The 4th Amendment’s text seems much more limited:
Amendment IV
The right of the people to be secure in their persons, houses, papers, and effects, against unreasonable searches and seizures, shall not be violated, and no warrants shall issue, but upon probable cause, supported by oath or affirmation, and particularly describing the place to be searched, and the persons or things to be seized.
To a naive reader such as myself, it would seem to contemplate looking at people’s writings, homes, and private papers, in other words, their physical property–as well as seizing their body by arrest. For seizing your physical property or your body or breaking into your home to search, a warrant and probable cause is recognized as legally necessary.
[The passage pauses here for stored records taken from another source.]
(** * EVMJIT C interface: a shallow embedding of include/evmjit.h, of the
    earlier draft interface capi.c and of the example host examples/capi.c.

    Integers crossing the boundary are modelled as [Z]; a byte buffer
    ([char bytes[n]]) is a [list byte]. The host is little-endian, as the
    header assumes ("host-endian (that means little-endian almost all the
    time)"). *)

From Stdlib Require Import String ZArith List Lia Strings.Byte.
Import ListNotations.
Set Warnings "-register-all".
Open Scope Z_scope.

(** ** Bytes *)

Definition byte_val (b : byte) : Z := Z.of_N (Byte.to_N b).

(** The low 8 bits of [z] as a byte (a store of [z] into a [char]). *)
Definition byte_of_Z (z : Z) : byte :=
  match Byte.of_N (Z.to_N (z mod 256)) with
  | Some b => b
  | None => Byte.x00
  end.

(** ** Value codec: evmjit_uint256 and evmjit_hash256 *)

(** [struct evmjit_uint256 { uint64_t words[4]; }], words[0] the 64 lowest
    precision bits. *)
Record evmjit_uint256 := mk_uint256 { words : list Z }.

(** [struct evmjit_hash160 { char bytes[20]; }] *)
Record evmjit_hash160 := mk_hash160 { h160_bytes : list byte }.

(** [struct evmjit_hash256 { alignas(8) char bytes[32]; }], big-endian. *)
Record evmjit_hash256 := mk_hash256 { h256_bytes : list byte }.

(** The integer a host-endian [evmjit_uint256] denotes. *)
Definition uint256_value (u : evmjit_uint256) : Z :=
  fold_right (fun w acc => w + Z.shiftl acc 64) 0 (words u).

(** The four 64-bit words of a 256-bit integer. *)
Definition uint256_of_Z (z : Z) : evmjit_uint256 :=
  mk_uint256 (map (fun i => Z.land (Z.shiftr z (64 * i)) (Z.ones 64)) [0; 1; 2; 3]).

(** The integer a big-endian byte buffer denotes. *)
Definition be_value (bs : list byte) : Z :=
  fold_left (fun acc b => acc * 256 + byte_val b) bs 0.

(** The [n] low bytes of [z], most significant first. *)
Fixpoint be_bytes (n : nat) (z : Z) : list byte :=
  match n with
  | O => []
  | S n' => be_bytes n' (z / 256) ++ [byte_of_Z z]
  end.

(** The [n] low bytes of [z], least significant first: the memory image of
    an [n]-byte integer on a little-endian host. *)
Fixpoint le_bytes (n : nat) (z : Z) : list byte :=
  match n with
  | O => []
  | S n' => byte_of_Z z :: le_bytes n' (z / 256)
  end.

(** Modelled from the spec: the engine's byte swap between an
    [evmjit_hash256] and its internal host-endian [evmjit_uint256] (the
    conversion code is not part of src/). The buffer is read as a big-endian
    256-bit integer whose 64-bit words are stored lowest first. *)
Definition hash256_to_uint256 (h : evmjit_hash256) : evmjit_uint256 :=
  uint256_of_Z (be_value (h256_bytes h)).

(** Modelled from the spec: the opposite conversion. *)
Definition uint256_to_hash256 (u : evmjit_uint256) : evmjit_hash256 :=
  mk_hash256 (be_bytes 32 (uint256_value u)).

(** The 32 bytes of an [evmjit_uint256] as laid out in host memory. *)
Definition uint256_memory (u : evmjit_uint256) : list byte :=
  flat_map (le_bytes 8) (words u).

(** ** C object layout *)

(** The C types the interface is built from. [Talignas a t] is a member
    declared [alignas(a) t]; a pointer of any type is [Tptr]. *)
Inductive ctype :=
| Tchar | Tbool | Tint | Tenum | Tint64 | Tuint64 | Tsize_t | Tptr
| Tarray (t : ctype) (n : Z)
| Talignas (a : Z) (t : ctype)
| Tstruct (fields : list (string * ctype))
| Tunion (members : list (string * ctype)).

(** The parameters of a C ABI the layout depends on. *)
Record abi := mk_abi { ptr_size : Z; int64_align : Z }.

(** x86-64 System V (LP64) and i386 System V (ILP32). *)
Definition lp64 : abi := mk_abi 8 8.
Definition ilp32 : abi := mk_abi 4 4.

Definition align_up (x a : Z) : Z := (x + a - 1) / a * a.

Fixpoint alignof (A : abi) (t : ctype) : Z :=
  match t with
  | Tchar | Tbool => 1
  | Tint | Tenum => 4
  | Tint64 | Tuint64 => int64_align A
  | Tsize_t | Tptr => ptr_size A
  | Tarray t _ => alignof A t
  | Talignas a t => Z.max a (alignof A t)
  | Tstruct fs | Tunion fs =>
      (fix go (fs : list (string * ctype)) : Z :=
         match fs with
         | [] => 1
         | (_, f) :: fs => Z.max (alignof A f) (go fs)
         end) fs
  end.

(** Members are laid out in order, each at the next multiple of its
    alignment; a union is as large as its largest member; both are padded
    to a multiple of their alignment. *)
Fixpoint sizeof (A : abi) (t : ctype) : Z :=
  match t with
  | Tchar | Tbool => 1
  | Tint | Tenum => 4
  | Tint64 | Tuint64 => 8
  | Tsize_t | Tptr => ptr_size A
  | Tarray t n => n * sizeof A t
  | Talignas _ t => sizeof A t
  | Tstruct fs =>
      align_up
        ((fix go (off : Z) (fs : list (string * ctype)) : Z :=
            match fs with
            | [] => off
            | (_, f) :: fs => go (align_up off (alignof A f) + sizeof A f) fs
            end) 0 fs)
        (alignof A t)
  | Tunion fs =>
      align_up
        ((fix go (fs : list (string * ctype)) : Z :=
            match fs with
            | [] => 0
            | (_, f) :: fs => Z.max (sizeof A f) (go fs)
            end) fs)
        (alignof A t)
  end.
Consider that spies were commonly used in the 18th century, at least in military actions. Presumably criminal informers were as well. The 4th Amendment doesn’t say that you have to have a warrant to eavesdrop on people’s conversations.
Is there any evidence in discussions at the time of drafting it, voting on it, or ratifying it that the 4th Amendment was intended to require warrants when someone wanted to overhear another person talking–which is, after all, a semi-public act that someone can hear without arresting the suspect, physically breaking into his home, or seizing his private papers or other tangible personal property?
Or is there any evidence that the words of the 4th Amendment would mean at the time that eavesdropping and spying were illegal without a warrant? If not, then conversation may not have been intended to be covered.
If so, that would not end the analysis. The argument might arise whether the technological changes in the government’s ability to eavesdrop have fundamentally changed the analysis such that eavesdropping was not covered then but must be covered now. Or one might argue that the federal government, being one of limited powers, did not have the power to eavesdrop without a warrant, even if the 4th Amendment does not prevent it.
Or, of course, tradition or US precedent may be thought to mandate something other than the original understanding.
I repeat that I am not claiming that I know what the original meaning of the 4th Amendment was, only that a facial reading gives me some doubt whether surveillance outside of one’s home or eavesdropping were intended to require a warrant, and I’m hoping that some expert can tell me what the research tells us on this question.